Abstract

History in fast-forward Logic and argumentation are a natural combination. Though the precise origins of logic are hidden in the mists of antiquity, reflection on patterns in legal or philosophical debate may have been one of the driving forces in the genesis of the discipline. But afterwards, the main emphasis over time shifted to consequence relations in an abstract universe of propositions, and the formal systems to which these give rise. Though contacts were never lost entirely between logic and the realities of discussion and debate, the 20 century saw a deep split. Perelman & Olbrechts-Tyteca 1958 pointed out how actual reasoning may be more like weaving a piece of cloth from many threads than forging a chain with links in linear mathematical proof style, and rhetoric and informal logic then took their own course.
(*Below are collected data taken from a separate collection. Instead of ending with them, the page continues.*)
(** [walkpgdir] finds the entry of a user page. *)
Lemma walk_user k free dir tabs user n f : space kend k free dir tabs user → user !! n = Some f →
  ∃ a, walkpgdir dir (n * PGSIZE) false k = Done a k ∧ a ≠ 0 ∧ rd32 a k = Done (pte k tabs n) k.
Proof.
  intros Hsp Hu. pose proof (sp_pt _ _ _ _ _ _ Hsp) as Hpt. destruct (sp_map _ _ _ _ _ _ Hsp n f Hu) as (Hn & _ & _). destruct (user_tab _ _ _ _ _ _ _ _ Hsp Hu) as [t Ht].
  assert (Hva : is_u32 (n * PGSIZE)) by (unfold is_u32, UPAGES, PGSIZE in *; lia).
  assert (Hdiv : n * PGSIZE / PGSIZE = n) by (unfold PGSIZE; apply Z.div_mul; lia).
  destruct (po_tab _ _ _ _ _ Hpt _ _ Ht) as (_ & Htp & _ & _ & Hth). destruct (page_index n ltac:(unfold UPAGES, NPAGES in *; lia)) as [_ Hi].
  exists (t + 4 * (n `mod` 1024)). split_and!.
  - rewrite (walk_present kend k free dir tabs _ false t) by (done || by rewrite Hdiv). unfold pte_addr. by rewrite (PTX_mod _ Hva), Hdiv.
  - apply page_ok_range in Htp. lia.
  - rewrite (rd32_word kend k t _ Htp Hi Hth). unfold pte. by rewrite Ht.
Qed.

Lemma flags_range e : 0 ≤ PTE_FLAGS e < PGSIZE.
Proof. unfold PTE_FLAGS. change 0xFFF with (Z.ones 12). rewrite Z.land_ones by lia. unfold PGSIZE. change (2 ^ 12) with 4096. divlia. Qed.

(** A frame of the parent: its page, and its address from the entry. *)
Lemma user_frame k free dir tabs user n f : space kend k free dir tabs user → user !! n = Some f →
  page_ok kend f ∧ present (pte k tabs n) = true ∧ P2V (PTE_ADDR (pte k tabs n)) = f ∧ (f ∉ free) ∧ ∃ pg, k_mem k !! f = Some pg ∧ length pg = PGn.
Proof.
  intros Hsp Hu. destruct (sp_map _ _ _ _ _ _ Hsp n f Hu) as (_ & Hpr & Hadr). assert (Hin : f ∈ vals user) by (apply vals_elem; by exists n).
  destruct (sp_frame _ _ _ _ _ _ Hsp f Hin) as (Hp & Hpg & Hnf & _). split_and!; [done|done| |done|done]. rewrite Hadr. eapply (entry_bits kend f 0); [done|]. unfold PGSIZE. lia.
Qed.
Likewise, Toulmin 1958 made a powerful case how legal procedure and functional schemas – ‘formalities’ rather than logical form – may be the best paradigm for understanding argumentation. Both critics have inspired follow-up frameworks that continue to flourish today (cf. Walton & Krabbe 1995, van Eemeren & Grootendorst 2004). But this split was not inevitable, and it was not forever. Already Lorenzen 1955 used innovative gametheoretical models of dialogue to investigate the foundations of logic, and in more recent times, Dung 1995 introduced formal models of argumentation in a setting of AI, which turned out to have strong connections to computational logics.